Operators
5 operators: Arithmetic(+,-,*,/), Assignment(=,+=,*=), Relational(>,<,=), Logical(&,&&,|,||), Byte Manipulation
order of operations 运算符优先级
❗ 速记 PUMA is a REBL TA.
| Operator | Symbols |
|---|---|
| Post-Unary | expr++, expr-- |
| Pre-Unary | ++expr, --expr |
| Brackets | ( ) |
| Other Unary | +expr, -expr, !expr |
| Multiplicative | *, /,% |
| Additive | +, - |
| Relational | <, >, <=,>=, instanceof |
| Equality | ==, != |
| Bitwise | |
| Logical | &, ^, ` |
| Logical short-circuit | &&, ` |
| Ternary | expr ? expr : expr |
| Assignment | =, +=, -+, *=, /=, %= |
Arithmetic promotion
在基础类型的四则运算中,编译器会自动将类型提升到运算表达式的最高类型,默认类型是int类型
byte xByte = 3; byte yByte = 4; byte zByte = 0;
// 下面语句会编译错误,表达式结果被提升到默认的int,而zByte却是casting,因此必须casting
zByte = xByte + yByte;
byte xByte = 3; double yDouble = 4.0; byte zByte = 0;
// 下面语句会编译错误,表达式的最高类型都是byte,
// 所以表达式结果被提升到默认的int,而zByte是byte类型,所以错误
zByte = (byte)xByte + (byte)yDouble;
// 下面语句编译错误,因为被提升到最高的类型double
zByte = xByte + yDouble;
// 正确的做法是对整个表达式的结果做casting -> int类型narrow到byte类型
zByte = (byte)( xByte + yDouble );
Pre- and Post-Unary operators
Post-Unary优先级高于pre-unary, 赋值表达式的计算从左至右
pre-unary在表达式前先将variable的值自增/减,post-unary在表达式结束后将variable自增/减
int xInt = 4; int yInt = 7; int zInt = 3;
int result = ++xInt + yInt + --zInt; // 14
// 5(xInt=5) 7 2(zInt=2)
int result = ++xInt + xInt + ++xInt; //16
// 5(XInt=5) 5 6(xInt=6)
int result = ++xInt + ++xInt + xInt; // 17
// 5(XInt=5) 6(xInt=6) 6
int result = xInt++ + xInt + xInt++; // 14
// 4(xInt=4) 5 5(xInt=5)
Assignment Operators
assignment operators: +=, -+, *=, /=, %=
⚠️ assignment operator itself can also be used an operation
❗ 经典使用案例:在if等条件语句中使用assignment operator,错误的使用可能会带来意想不到的错误
int x = 5; int y = 3; int z = x + y;
z = 5 + ( y = x + y ); // z = 13, y = 8
// 经典例子
boolean flag = false; z = 0;
if( flag = true ) { // = 是赋值符号,此处flag被赋值为true,因此进入if语句块
z = 5;
}else{
z = 3;
}
// z = 5!!!
compound assignment operators: +=, *=, -=, /=, %=
❗ arithmetic promotion doesn't occur in compound assignments which casts the results automatically
⚠️ compound assignments widen or cast the result to the assigned type
xByte = (byte)( xByte + yDouble )// arithmetic promotion leads to the compile error
byte xByte = 5; double yDouble = 3.0;
xByte = xByte + yDouble;
// xByte = (byte)( xByte + yDouble ); 才是正确的
// compound assignment会自动对结果做casting, 因此无编译错误
xByte += yDouble; // 等同于xByte = (byte)( xByte + yDouble )

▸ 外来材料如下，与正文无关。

(** * microcode-api: the authentication subsystem and the settings validators

    A shallow embedding of [app/auth/service.py], [app/core/config.py],
    [app/models/__init__.py] (the [User] table) and the [/auth/me] endpoint of
    [app/api/v1/endpoints/auth.py], with the properties the specification
    states about them.

    Conventions.
    - A Python call either returns or raises: [outcome A].
    - Time is POSIX time in whole seconds ([Z]), the resolution of the [exp]
      claim, and a lifetime is a number of whole seconds.  One service call
      reads one clock value [now]: every [datetime.utcnow()] and every
      database [now()] inside the call.  A [datetime] lies between the years
      1 and 9999 and a [timedelta] within 999999999 days; the arithmetic
      that leaves these ranges raises [OverflowError] ([Datetime]).
    - A claim set ([Dict[str, Any]] that goes through JSON) is a
      [gmap string jvalue].
    - A token string is kept in parsed form ([token]): either it is not a
      compact JWS carrying a JSON object, or it is one, with its header
      algorithm, its payload and its signature.  Signatures are symbolic
      ([Mac key alg payload]).
    - A user id is the text of its UUID, and ids are compared as text.
    - A [str] is the sequence of its code points, each below 256: a
      character of a [string] is a code point, not a byte of an encoding.

    Libraries the code calls, and how they enter.
    - python-jose: [Jose.encode] and [Jose.decode] follow the documented
      behaviour of [jwt.encode] and [jwt.decode] under the default options:
      algorithm and signature check, then the registered claims.
    - SQLAlchemy: the session is a state and error monad over the rows of
      [users]; a commit is an INSERT or an UPDATE under the constraints the
      model file declares, and an UPDATE stamps [updated_at].
    - google-auth: Google's verdict on a token string is a variable of the
      section ([verify_oauth2_token]).
    - pydantic: the settings class validates its fields in declaration
      order, defaults included, and hands each validator the fields before
      it ([Config.load_settings]).  A field of a list type is read from an
      argument as it is and from the environment as JSON; after its [pre]
      validator the value is validated against the field's type; what a
      validator raises, and what the type refuses, is a [ValidationError]
      ([Config.load_BACKEND_CORS_ORIGINS]).  The JSON decoder proper and
      the validation of one URL are variables of a section. *)

From Stdlib Require Import ZArith String Ascii List Bool Lia.
From stdpp Require Import base decidable option list gmap strings.

Local Open Scope string_scope.
Local Open Scope list_scope.
Local Open Scope Z_scope.

(** ** Python outcomes *)

Inductive exn : Type :=
| JWTError                                  (* jose.exceptions.JWTError *)
| ExpiredSignatureError                     (* subclass of JWTError *)
| JWTClaimsError                            (* subclass of JWTError *)
| AuthenticationError (msg : string)        (* app.auth.service *)
| ValueError
| ValidationError                           (* pydantic; a ValueError *)
| SettingsError                             (* pydantic; a ValueError *)
| OverflowError                             (* datetime arithmetic *)
| KeyError (key : string)
| MultipleResultsFound                      (* sqlalchemy.exc *)
| IntegrityError                            (* sqlalchemy.exc *)
| HTTPException (status_code : Z) (detail : string)
| OtherException (msg : string).            (* any other Exception *)

Inductive outcome (A : Type) : Type :=
| Return (a : A)
| Raise (e : exn).
Arguments Return {A} a.
Arguments Raise {A} e.

Definition bind {A B : Type} (m : outcome A) (k : A -> outcome B) : outcome B :=
  match m with
  | Return a => k a
  | Raise e => Raise e
  end.

Notation "x <- m ;; k" := (bind m (fun x => k))
  (at level 100, m at next level, right associativity).

(** [isinstance(e, JWTError)]: the class and its two subclasses. *)
Definition is_JWTError (e : exn) : bool :=
  match e with
  | JWTError | ExpiredSignatureError | JWTClaimsError => true
  | _ => false
  end.

(** [str(e)] for the exceptions whose text the service formats. *)
Definition exn_str (e : exn) : string :=
  match e with
  | AuthenticationError msg => msg
  | HTTPException _ detail => detail
  | OtherException msg => msg
  | _ => ""
  end.

(** ** JSON values and claim sets *)

Inductive jvalue : Type :=
| JNull
| JBool (b : bool)
| JNum (n : Z)
| JStr (s : string).

Global Instance jvalue_eq_dec : EqDecision jvalue.
Proof. solve_decision. Defined.

(** Python truthiness of a value; [None] is falsy. *)
Definition truthy (v : jvalue) : bool :=
  match v with
  | JNull => false
  | JBool b => b
  | JNum n => negb (n =? 0)
  | JStr s => negb (String.eqb s "")
  end.

(** [d.get(k)]: a missing key reads as [None]. *)
Definition dict_get (d : gmap string jvalue) (k : string) : jvalue :=
  default JNull (d !! k).

Definition opt_str (o : option string) : jvalue :=
  match o with Some s => JStr s | None => JNull end.

Definition opt_num (o : option Z) : jvalue :=
  match o with Some n => JNum n | None => JNull end.

(** ** Settings (app/core/config.py, the fields the token code reads) *)

Record Settings : Type := {
  PROJECT_NAME : string;
  SECRET_KEY : string;
  ALGORITHM : string;
  ACCESS_TOKEN_EXPIRE_MINUTES : Z;
  REFRESH_TOKEN_EXPIRE_DAYS : Z
}.

(** The class defaults; [SECRET_KEY] is drawn at start-up. *)
Definition default_settings (secret : string) : Settings := {|
  PROJECT_NAME := "MicroCode API";
  SECRET_KEY := secret;
  ALGORITHM := "HS256";
  ACCESS_TOKEN_EXPIRE_MINUTES := 30;
  REFRESH_TOKEN_EXPIRE_DAYS := 7
|}.

(** ** [datetime] and [timedelta] (the standard library) *)

Module Datetime.

(** [datetime.min] and [datetime.max], 0001-01-01T00:00:00 and
    9999-12-31T23:59:59, as POSIX seconds. *)
Definition min_time : Z := -62135596800.
Definition max_time : Z := 253402300799.

(** [timedelta.max.days]. *)
Definition max_days : Z := 999999999.

(** [timedelta(seconds=n)], also reached as [timedelta(minutes=m)] and
    [timedelta(days=d)]: the normalised number of days must lie within
    [max_days] on either side. *)
Definition timedelta (seconds : Z) : outcome Z :=
  if (- max_days * 86400 <=? seconds) && (seconds <? (max_days + 1) * 86400)
  then Return seconds
  else Raise OverflowError.

(** [d + delta] for a datetime [d]: the sum must be a datetime. *)
Definition add (d delta : Z) : outcome Z :=
  if (min_time <=? d + delta) && (d + delta <=? max_time)
  then Return (d + delta)
  else Raise OverflowError.

End Datetime.

(** ** Tokens and python-jose's [jwt.encode] / [jwt.decode] *)

Record jws_signature : Type := Mac {
  mac_key : string;
  mac_alg : string;
  mac_payload : gmap string jvalue
}.

Global Instance jws_signature_eq_dec : EqDecision jws_signature.
Proof. solve_decision. Defined.

Inductive token : Type :=
| Malformed (raw : string)
| Compact (alg : string) (payload : gmap string jvalue) (sig : jws_signature).

Module Jose.

(** [jwt.encode(claims, key, algorithm)]: sign the claim set. *)
Definition encode (claims : gmap string jvalue) (key alg : string) : token :=
  Compact alg claims (Mac key alg claims).

(** A NumericDate claim must be an integer. *)
Definition numeric_date (v : jvalue) : option Z :=
  match v with JNum n => Some n | _ => None end.

Definition is_str (v : jvalue) : bool :=
  match v with JStr _ => true | _ => false end.

(** [exp]: absent, or an integer not before [now]
    (the library raises when [exp < now]). *)
Definition validate_exp (c : gmap string jvalue) (now : Z) : outcome unit :=
  match c !! "exp" with
  | None => Return tt
  | Some v =>
      match numeric_date v with
      | None => Raise JWTClaimsError
      | Some e => if e <? now then Raise ExpiredSignatureError else Return tt
      end
  end.

Definition validate_iat (c : gmap string jvalue) : outcome unit :=
  match c !! "iat" with
  | None => Return tt
  | Some v => if numeric_date v is Some _ then Return tt else Raise JWTClaimsError
  end.

Definition validate_nbf (c : gmap string jvalue) (now : Z) : outcome unit :=
  match c !! "nbf" with
  | None => Return tt
  | Some v =>
      match numeric_date v with
      | None => Raise JWTClaimsError
      | Some n => if now <? n then Raise JWTClaimsError else Return tt
      end
  end.

(** No audience is passed to [decode], so a token that names one is
    refused. *)
Definition validate_aud (c : gmap string jvalue) : outcome unit :=
  match c !! "aud" with
  | None => Return tt
  | Some _ => Raise JWTClaimsError
  end.

(** "Subject must be a string." *)
Definition validate_sub (c : gmap string jvalue) : outcome unit :=
  match c !! "sub" with
  | None => Return tt
  | Some v => if is_str v then Return tt else Raise JWTClaimsError
  end.

Definition validate_jti (c : gmap string jvalue) : outcome unit :=
  match c !! "jti" with
  | None => Return tt
  | Some v => if is_str v then Return tt else Raise JWTClaimsError
  end.

(** No access token is passed to compare an [at_hash] against. *)
Definition validate_at_hash (c : gmap string jvalue) : outcome unit :=
  match c !! "at_hash" with
  | None => Return tt
  | Some _ => Raise JWTClaimsError
  end.
Lemma expand_with_variants_returns (seeds : list str) :
  Forall (fun seed => split (lower seed) <> []) seeds ->
  exists out, _expand_with_variants seeds = Some out.
Proof.
  intros H. unfold _expand_with_variants.
  destruct (expand_loop_returns seeds [] H) as [out ->]. eauto.
Qed.

Lemma seeds_have_tokens :
  Forall (fun seed => split (lower seed) <> []) next_seeds /\
  Forall (fun seed => split (lower seed) <> []) previous_seeds.
Proof.
  split; repeat constructor; vm_compute; discriminate.
Qed.

Ltac literal_entry :=
  eexists; split; [vm_compute; reflexivity|];
  match goal with
  | |- if ?b then _ else _ =>
      let v := eval vm_compute in b in change b with v
  end; cbv iota.

(** C2 (amended).  [__init__] builds its catalog without raising; the
    phrase sets of [next] and [previous] are their seeded phrases
    united with the generated and the regional variants of at least two
    characters, and every other command keeps its written phrase list
    as it is, unexpanded. *)
Theorem wake_words_phrase_sets :
  exists catalog,
    build_wake_words = Some catalog /\
    (forall fuzzy sink, exists d,
       SmartVoiceDetector.init fuzzy sink = Some d /\ wake_words d = catalog) /\
    forall c data, (c, data) ∈ catalog ->
      exists seeds,
        lookup_table c seeded_phrases = Some seeds /\
        if mem c expanded_commands
        then forall p, p ∈ phrases data <-> in_expansion seeds p
        else phrases data = seeds.
Proof.
  destruct seeds_have_tokens as [Hn Hp].
  destruct (expand_with_variants_returns next_seeds Hn) as [next_phrases En].
  destruct (expand_with_variants_returns previous_seeds Hp)
    as [previous_phrases Ep].
  unfold SmartVoiceDetector.init, build_wake_words. rewrite En, Ep.
  eexists. split; [reflexivity|]. split.
  { intros fuzzy sink. eexists. split; reflexivity. }
  intros c data Hin. unfold entry in Hin.
  repeat (apply elem_of_cons in Hin as [Hin|Hin]);
    try (apply elem_of_nil in Hin; destruct Hin);
    injection Hin as -> ->; cbn [phrases]; literal_entry;
    try reflexivity.
  - apply expand_with_variants_elem, En.
  - apply expand_with_variants_elem, Ep.
Qed.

float afloat = 5.0f; double yDouble = 3.0; long along = 10L; short ashort = 3; byte abyte = 0;
abyte += yDouble + afloat * along % ashort; // 10
comparison/relational operators
comparison/relational operators: <, >, <=,>=, instanceof, ==, !=
⚠️
<,>,<=,>=只能用于numerical types, 用于其他类型的时候会有compile error
==,!=只能用于primitive types, object references, Boolean
instanceof只能用于object instances
boolean result = false; int aint = 3; long along = 4L;
result = aint != along; // true
class ClassA{}; class ClassB extends ClassA {};
ClassA instanceA = new ClassA(); ClassB instanceB = new ClassB();
boolean result = ( instanceA instanceof ClassA ); // true
result = ( instanceB instanceof ClassA ); // true
result = ( instanceA instanceof ClassB ); // false
comparison operators themselves can be operands 比较表达式本身也可以作为操作数
int xInt = 3; long yLong = 3L; float zFloat = 3.1f;
boolean result = ( ( zFloat >= yLong ) == ( xInt <= zFloat ) );
logical operators
logical operators: &, ^, |, &&, ||, !
& : both sides must be true, both sides are tested
&& : both sides must be true, short-circuit if the left is false
| : at least one side must be true, both sides are tested
|| : at least one side must be true, short-circuit if the left is true
^ : one side must be false, and the other side true 两边逻辑值不同时才返回true
! : reverses the boolean
order of operations
赋值语句总是从左至右计算各表达式,在一个表达式里根据相邻的两个操作符的优先级进行先后计算
⚠️ 用后缀表达式的思想来考虑整个计算过程,就可以非常清晰正确的计算出结果了
int x = 3; int y = 4; int z = 0;
// ++ 和 + 比较,++优先级高,先计算x++
// + 和 + 比较,等同优先级,先左后右,所以y = 4
// + 和 -- 比较, --优先级高,先计算--y
z = x++ + y + --y + x; // 14
// 3(x=4) 4(y=4) 3(y=3) 4
z = x + y + --y + x++; // 13
// 3 4 3(y=3) 3(x=4)
⚠️ 经典例子 - - 的优先级高于>, > 高于 ? :
int x = 3; int y = 6; int z = 2;
z *= y / x - y - x > y ? 4 : 2; // 4
// 相当于
z *= ( (y/x - y - x) > y ) ? 4 : 2;
⚠️ 括号的优先级仅仅低于Pre- and Post-unary
int x = 3, y = 4;
int z = --x * x + y + 8; // 16
// --优先于(), 因此先计算--x
int z = --x * ( x + y + 8 ); // 28